(* ===== verification/ExecRule.v ===== *)
(** * The exec rule of the C runtime: [runtime/alr/src/common/alr_exec_rule.c]

    Decisions on the environment and the target of an exec, shared by the preload library
    and the command line tool.  Strings are C strings; a NULL pointer is [None].  The
    lists of preloaded libraries are specified over lists of colon-separated elements. *)

From S2P Require Import Prelude Bytes PathRule ExecMediation.

Definition colon : byte := ":"%byte.

(** [alr_split_env]: the length of the key, and the value. *)
Definition alr_split_env (entry : bytes) : nat * bytes :=
  match find_from "="%byte entry with
  | None => (length entry, [])
  | Some eq => (eq, drop (S eq) entry)
  end.

(** The loops below walk a list by its elements: the element at [p], and where the next
    one starts if a colon follows. *)
Definition next_elem (p : bytes) : bytes * option bytes :=
  match find_from colon p with
  | Some k => (take k p, Some (drop (S k) p))
  | None => (p, None)
  end.
Fixpoint contains_loop (fuel : nat) (p needle : bytes) : bool :=
  match fuel, p with
  | S fuel, _ :: _ =>
      let '(e, rest) := next_elem p in
      if bool_decide (e = needle) then true
      else match rest with Some p => contains_loop fuel p needle | None => false end
  | _, _ => false
  end.
Definition alr_colon_contains (list : option bytes) (needle : option bytes) : bool :=
  match list, needle with
  | Some ((_ :: _) as l), Some ((_ :: _) as n) => contains_loop (length l) l n
  | _, _ => false
  end.

(** [append_elem] on the first [o] bytes of the buffer; [None] is the result 0. *)
Definition append_elem (out : bytes) (outsz : nat) (s : bytes) : option bytes :=
  match s with
  | [] => Some out
  | _ =>
      let sep := match out with [] => false | _ => true end in
      if sep && (outsz <=? length out + 1) then None
      else
        let out := if sep then out ++ [colon] else out in
        if outsz <=? length out + length s then None else Some (out ++ s)
  end.
(** Is the element one of ours? *)
Definition is_ours (interpose : bytes) (fakeroot : option bytes) (e : bytes) : bool :=
  bool_decide (e = interpose) || match fakeroot with Some f => bool_decide (e = f) | None => false end.
Fixpoint carry_loop (fuel : nat) (p interpose : bytes) (fakeroot : option bytes) (outsz : nat)
    (out : bytes) : option bytes :=
  match fuel, p with
  | S fuel, _ :: _ =>
      let '(e, rest) := next_elem p in
      out ← (match e with
             | [] => Some out
             | _ => if is_ours interpose fakeroot e then Some out else append_elem out outsz e
             end);
      match rest with
      | Some p => carry_loop fuel p interpose fakeroot outsz out
      | None => Some out
      end
  | _, _ => Some out
  end.
(** The value and [*changed]; [None] is the result 0. *)
Definition alr_build_ld_preload (cur interpose_so fakeroot_so : option bytes) (outsz : nat)
    : option (bytes * bool) :=
  match interpose_so with
  | None | Some [] => None
  | Some interpose =>
      if outsz <? 2 then None
      else if match cur with
              | Some ((_ :: _)) =>
                  alr_colon_contains cur (Some interpose) &&
                  match fakeroot_so with None => true | _ => alr_colon_contains cur fakeroot_so end
              | _ => false
              end
      then let c := default [] cur in
           if outsz <? length c + 1 then None else Some (c, false)
      else
        out ← append_elem [] outsz (default [] fakeroot_so);
        out ← append_elem out outsz interpose;
        let c := default [] cur in
        out ← carry_loop (length c) c interpose fakeroot_so outsz out;
        Some (out, true)
  end.

Definition alr_is_bionic_target (host_path : option bytes) (termux_prefix : option bytes) : bool :=
  match host_path with
  | Some ((c :: _) as p) =>
      bool_decide (c = slash) &&
      (alr_path_under p "/system" || alr_path_under p "/apex" || alr_path_under p "/vendor" ||
       match termux_prefix with Some ((_ :: _) as t) => alr_path_under p t | _ => false end)
  | _ => false
  end.
(** Where the storage refuses hard links, [link] copies the file, and from then on both
    names report the identity of the source and a link count of at least two, the answers
    for all other files being unchanged; where it does not copy, the table stays as it is. *)
Theorem link_identity (c : runtime) (tab tab' : list lid) (r : outcome unit)
    (real : option (option bytes * option bytes → outcome unit)) (copy : option bytes → option bytes → bool)
    (real_stat : option bytes → option stat) (a b : bytes) (ha hb : option bytes) (sa sb : stat) :
  rw_arg c (Some a) = inr ha → rw_arg c (Some b) = inr hb →
  real_stat ha = Some sa → real_stat hb = Some sb → unlisted tab sa → unlisted tab sb →
  (length tab + 2 ≤ ALR_LID_MAX)%nat →
  link c tab real copy real_stat (Some a) (Some b) = (tab', r) →
  (tab' = tab ∧ r = need real (ha, hb)) ∨
  (r = inr () ∧ (∃ e, need real (ha, hb) = inl e ∧ copies_instead e = true) ∧ copy ha hb = true ∧
   same_file (lid_patch tab' sa) sa ∧ same_file (lid_patch tab' sb) sa ∧
   2 ≤ st_nlink (lid_patch tab' sa) ∧ 2 ≤ st_nlink (lid_patch tab' sb) ∧
   ∀ st, ¬ same_file st sa → ¬ same_file st sb → lid_patch tab' st = lid_patch tab st).
Proof.
  intros Ha Hb Hsa Hsb Hua Hub Hroom. unfold link. rewrite Ha, Hb.
  destruct (need real (ha, hb)) as [e|[]] eqn:En; [|intros [= <- <-]; by left].
  destruct (_ && _ && _) eqn:E; [|intros [= <- <-]; by left].
  apply andb_true_iff in E as [[_ Hc]%andb_true_iff Hcopy]. rewrite Hsa, Hsb.
  unfold lid_record. rewrite decide_False by lia. intros [= <- <-]. right.
  split; [done|]. split; [by exists e|]. split; [done|].
  rewrite !lid_patch_app by done. unfold same_file. cbn [lid_patch lid_d lid_i lid_sd lid_si]. rewrite !Z.eqb_refl.
  cbn [andb]. split; [|split; [|split; [|split]]].
  - destruct (_ && _) eqn:E; done.
  - done.
  - destruct (_ && _) eqn:E; cbn; lia.
  - cbn; lia.
  - intros st H1 H2. rewrite (app_assoc tab [_] [_] : tab ++ [_; _] = _).
    rewrite !lid_patch_other; [done|..]; cbn; intros [E1 E2]; [apply H2|apply H1]; done.
Qed.

Definition no_links {A} (_ : A) : outcome unit := inl EACCES.
Definition two_files (h : option bytes) : option stat :=
  if bool_decide (h = Some (str "/data/r/a")) then Some (mk_stat 1 10 1)
  else if bool_decide (h = Some (str "/data/r/b")) then Some (mk_stat 1 11 1)
  else if bool_decide (h = Some (str "/data/r/c")) then Some (mk_stat 1 12 1) else None.

Lemma link_identity_witness :
  let tab := fst (link sample_rt [] (Some no_links) (λ _ _, true) two_files (Some (str "/a")) (Some (str "/b"))) in
  same_file (lid_patch tab (mk_stat 1 11 1)) (mk_stat 1 10 1).
Proof.
  intros tab. subst tab.
  destruct (link sample_rt [] (Some no_links) (λ _ _, true) two_files (Some (str "/a")) (Some (str "/b"))) as [tab r] eqn:E.
  pose proof (link_identity sample_rt [] tab r (Some no_links) (λ _ _, true) two_files "/a" "/b"
    (Some (str "/data/r/a")) (Some (str "/data/r/b")) (mk_stat 1 10 1) (mk_stat 1 11 1)
    ltac:(by vm_compute) ltac:(by vm_compute) ltac:(by vm_compute) ltac:(by vm_compute)
    (Forall_nil_2 _) (Forall_nil_2 _) ltac:(vm_compute; lia) E) as [[Ht Hr]|H].
  - exfalso. subst. vm_compute in E. done.
  - apply H.
Defined.

(** A link to a link: the second copy reports the first copy's own identity, which the
    first copy itself no longer reports. *)
Example link_chain_differs :
  let tab1 := fst (link sample_rt [] (Some no_links) (λ _ _, true) two_files (Some (str "/a")) (Some (str "/b"))) in
  let tab2 := fst (link sample_rt tab1 (Some no_links) (λ _ _, true) two_files (Some (str "/b")) (Some (str "/c"))) in
  st_ino (lid_patch tab2 (mk_stat 1 11 1)) = 10 ∧ st_ino (lid_patch tab2 (mk_stat 1 12 1)) = 11.
Proof. by vm_compute. Qed.

(** * Templates and walks *)

(** The template of a temporary file comes back as the guest path of the file made, for
    templates in normal form outside the virtual directories. *)
Lemma template_written {A} c (real : bytes → bytes * A) junk tmpl s a :
  g_root c ≠ [] → starts_slash tmpl = true → lexical tmpl = tmpl → tmpl ≠ [slash] →
  alr_is_sysdir tmpl = false → alr_path_under tmpl (g_root c) = false →
  real (g_root c ++ tmpl) = (g_root c ++ s, a) → length s = length tmpl → nul ∉ s →
  template_call c (Some real) junk tmpl = inl ENAMETOOLONG ∨
  template_call c (Some real) junk tmpl = inr (s, a).
Proof.
  intros Hr Hs Hl Hne Hsys Hund Hreal Hlen Hn. unfold template_call.
  destruct (rw c false tmpl) as [|h|e] eqn:E; [|..].
  - pose proof (rw_same c tmpl Hs Hr E) as H. by rewrite Hl, Hsys, Hund in H.
  - right. assert (h = g_root c ++ tmpl) as ->.
    { rewrite (rw_string_spec c tmpl h Hs Hr) by (by rewrite E).
      rewrite host_spec_prefixed by (by rewrite Hl). rewrite Hl. by rewrite decide_False. }
    cbn [rw_string]. rewrite Hreal. cbn [tmpl_writeback]. do 2 f_equal.
    rewrite <- (assoc_L (++)), drop_app_length, <- Hlen, take_app_length.
    unfold c_str. destruct (find_from nul s) as [k|] eqn:Ek; [|done].
    apply find_from_Some in Ek as (q & Eq & _). exfalso. apply Hn. rewrite Eq. set_solver.
  - by left.
Qed.

(** A template under a virtual directory that is not in normal form comes back as bytes
    from the middle of the buffer. *)
Example template_sysdir_garbled :
  template_call sample_rt (Some (λ s : bytes, (s, true))) (replicate 40 "?"%byte) "/dev//shm/XXXXXX" =
    inr (str "m/XXXXXX", true).
Proof. by vm_compute. Qed.

(** The walker hands its callback the guest path with the offset of the same component. *)
Lemma nftw_base c rest base : g_root c ≠ [] → rest ≠ [] → starts_slash rest = true →
  (length (g_root c) ≤ base ≤ length (g_root c ++ rest))%nat → (length rest < ALR_PBUF)%nat →
  nftw_tramp c (g_root c ++ rest) (Z.of_nat base) = (rest, Z.of_nat (base - length (g_root c))) ∧
  drop (base - length (g_root c)) rest = drop base (g_root c ++ rest).
Proof.
  intros Hr Hne Hs Hb Hl. unfold nftw_tramp, guest_canon. rewrite bool_decide_false by done.
  assert (alr_path_under (g_root c ++ rest) (g_root c) = true) as ->.
  { apply path_under_spec. split; [done|]. exists rest. by destruct rest. }
  cbn [negb orb]. rewrite length_app in *. assert (0 < length rest)%nat by (destruct rest; [done|simpl; lia]).
  rewrite decide_False, decide_False, drop_app_length by lia. split; [f_equal; lia|].
  rewrite drop_app_ge by lia. done.
Qed.

(** Every counted call lands in exactly one bucket. *)
Definition sum_ok (n : counts) : Prop :=
  u64 (n_total n) = u64 (n_rewritten n + n_rel n + n_sysdir n + n_underroot n).
Lemma count_total c p r n : sum_ok n → sum_ok (count_rw c p r n).
Proof.
  destruct n as [t a b d e]. unfold count_rw, sum_ok. destruct (g_count c); cbn [negb]; [|done].
  intros H. cbn in H.
  destruct r; repeat case_match; cbn [n_total n_rewritten n_rel n_sysdir n_underroot];
    unfold u64 in *; Z.div_mod_to_equations; lia.
Qed.

(** The names [tmpnam] gives stay the same after the tenth call of a process with a
    five-digit number. *)
Example tmpnam_repeats : tmpnam true 12345 10 = tmpnam true 12345 11.
Proof. by vm_compute. Qed.
(** The loop: [depth] is what is left of the limit; [lvl] the levels, innermost first.
    [None]: the search for the note of the Go toolchain does not end. *)
Fixpoint resolve_loop (depth : nat) (sb : alr_shebang) (cur : ptr) (lvl : list level) : option (outcome resolved) :=
  match rw_string (deref sb cur) (rw c false (deref sb cur)) with
  | None => Some (inl ENAMETOOLONG)
  | Some host =>
      match open_file sys host with
      | inl e => Some (inl e)
      | inr content =>
          let head := take ALR_PROBE_BYTES content in
          let k := alr_classify head (Some (file_reader content)) true (Some ALR_SHEBANG_IBUF) in
          match kind k with
          | ALR_EXE_SHEBANG =>
              match depth with
              | S depth =>
                  if decide (depth = 0)%nat then Some (inl ELOOP)
                  else
                    let sb := default no_shebang (shebang k) in
                    resolve_loop depth sb SbInterp ((if has_arg sb then Some SbArg else None, cur) :: lvl)
              | 0%nat => Some (inl ELOOP)
              end
          | kd =>
              go ← (if bool_decide (kd = ALR_EXE_ELF_DYNAMIC) && bool_decide (is_Some (g_lane c))
                    then alr_elf_is_go note_fuel head (Some (file_reader content)) else Some false);
              Some (inr (mk_resolved sb cur host kd (c_str (interp_out k)) go lvl))
          end
      end
  end.

(** The appends at the end of [av], which stop two entries before its end. *)
Definition room (av : list ptr) : nat := (ALR_EXEC_MAXARG - 2 - length av)%nat.
Fixpoint push_levels (av : list ptr) (lvl : list level) : list ptr :=
  match lvl with
  | [] => av
  | (a, f) :: lvl =>
      if decide (room av = 0)%nat then av
      else push_levels (av ++ (match a with Some a => [a] | None => [] end) ++ [f]) lvl
  end.
Definition push_args (av : list ptr) (args : list bytes) : list ptr := av ++ take (room av) (At <$> args).
(** The arguments of a static program: absolute ones that exist under the root become host
    paths, eight at most. *)
Fixpoint static_args (nb : nat) (args : list bytes) : list bytes :=
  match args with
  | [] => []
  | a :: args =>
      if starts_slash a && bool_decide (nb < 8)%nat
      then match rw c false a with
           | RwBuf h => if exists_file sys h then h :: static_args (S nb) args else a :: static_args nb args
           | _ => a :: static_args nb args
           end
      else a :: static_args nb args
  end.

Inductive target := Interposed | HostBinary | InLane.
Record built := mk_built { b_file : bytes; b_av : list ptr; b_ident : ptr; b_host : target; b_sb : alr_shebang }.
Definition argv0_or (argv : list bytes) (p : ptr) : ptr := match argv with a :: _ => At a | [] => p end.

Definition lane_args : list ptr :=
  (At <$> strs ["-r"]) ++ [At (g_root c)] ++
  (At <$> strs ["-b"; "/proc:/proc"; "-b"; "/dev:/dev"; "-b"; "/sys:/sys"]) ++
  (if g_fakeroot c then [At (str "--fakeroot")] else []) ++ [At (str "--")].

(** What [exec_build] does with a resolved program, by branches. *)
Definition is_host_binary (r : resolved) : bool :=
  negb (bool_decide (r_interp r = [])) &&
  negb (exists_file sys (take (ALR_PBUF - 1) (g_root c ++ r_interp r))) && exists_file sys (r_interp r).
Definition build_host (r : resolved) (argv : list bytes) : built :=
  mk_built (r_host r) (push_args [argv0_or argv (r_cur r)] (tail argv)) (r_cur r) HostBinary (r_sb r).
Definition build_lane (lane : bytes) (r : resolved) (argv : list bytes) : built :=
  mk_built lane
    (push_args (push_levels (At lane :: lane_args ++ [r_cur r]) (r_lvl r)) (tail argv)) (r_cur r) InLane (r_sb r).
Definition build_static (r : resolved) (argv : list bytes) : built :=
  mk_built (r_host r)
    (push_args (push_levels [argv0_or argv (r_cur r)] (r_lvl r)) (static_args 0 (tail argv))) (r_cur r) Interposed (r_sb r).
Definition build_loader (ldso : bytes) (lp : option bytes) (guest : bytes) (r : resolved) (argv : list bytes) : built :=
  let av := [At ldso] ++
    (match lp with Some lp => [At (str "--library-path"); At lp] | None => [] end) ++
    [At (str "--inhibit-cache"); At (str "--argv0");
     if bool_decide (r_lvl r = []) then argv0_or argv (At guest) else r_cur r] ++
    (match g_preload c with Some p => [At (str "--preload"); At p] | None => [] end) ++ [At (r_host r)] in
  mk_built ldso (push_args (push_levels av (r_lvl r)) (tail argv)) (r_cur r) Interposed (r_sb r).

§ §

• **Activity**:
Copy the entries above exactly, but only from the line holding "then alr_elf_is_go note_fuel" through the line holding "a :: args =>", both included.

• **Answer space**:
                    then alr_elf_is_go note_fuel head (Some (file_reader content)) else Some false);
              Some (inr (mk_resolved sb cur host kd (c_str (interp_out k)) go lvl))
          end
      end
  end.

(** The appends at the end of [av], which stop two entries before its end. *)
Definition room (av : list ptr) : nat := (ALR_EXEC_MAXARG - 2 - length av)%nat.
Fixpoint push_levels (av : list ptr) (lvl : list level) : list ptr :=
  match lvl with
  | [] => av
  | (a, f) :: lvl =>
      if decide (room av = 0)%nat then av
      else push_levels (av ++ (match a with Some a => [a] | None => [] end) ++ [f]) lvl
  end.
Definition push_args (av : list ptr) (args : list bytes) : list ptr := av ++ take (room av) (At <$> args).
(** The arguments of a static program: absolute ones that exist under the root become host
    paths, eight at most. *)
Fixpoint static_args (nb : nat) (args : list bytes) : list bytes :=
  match args with
  | [] => []
  | a :: args =>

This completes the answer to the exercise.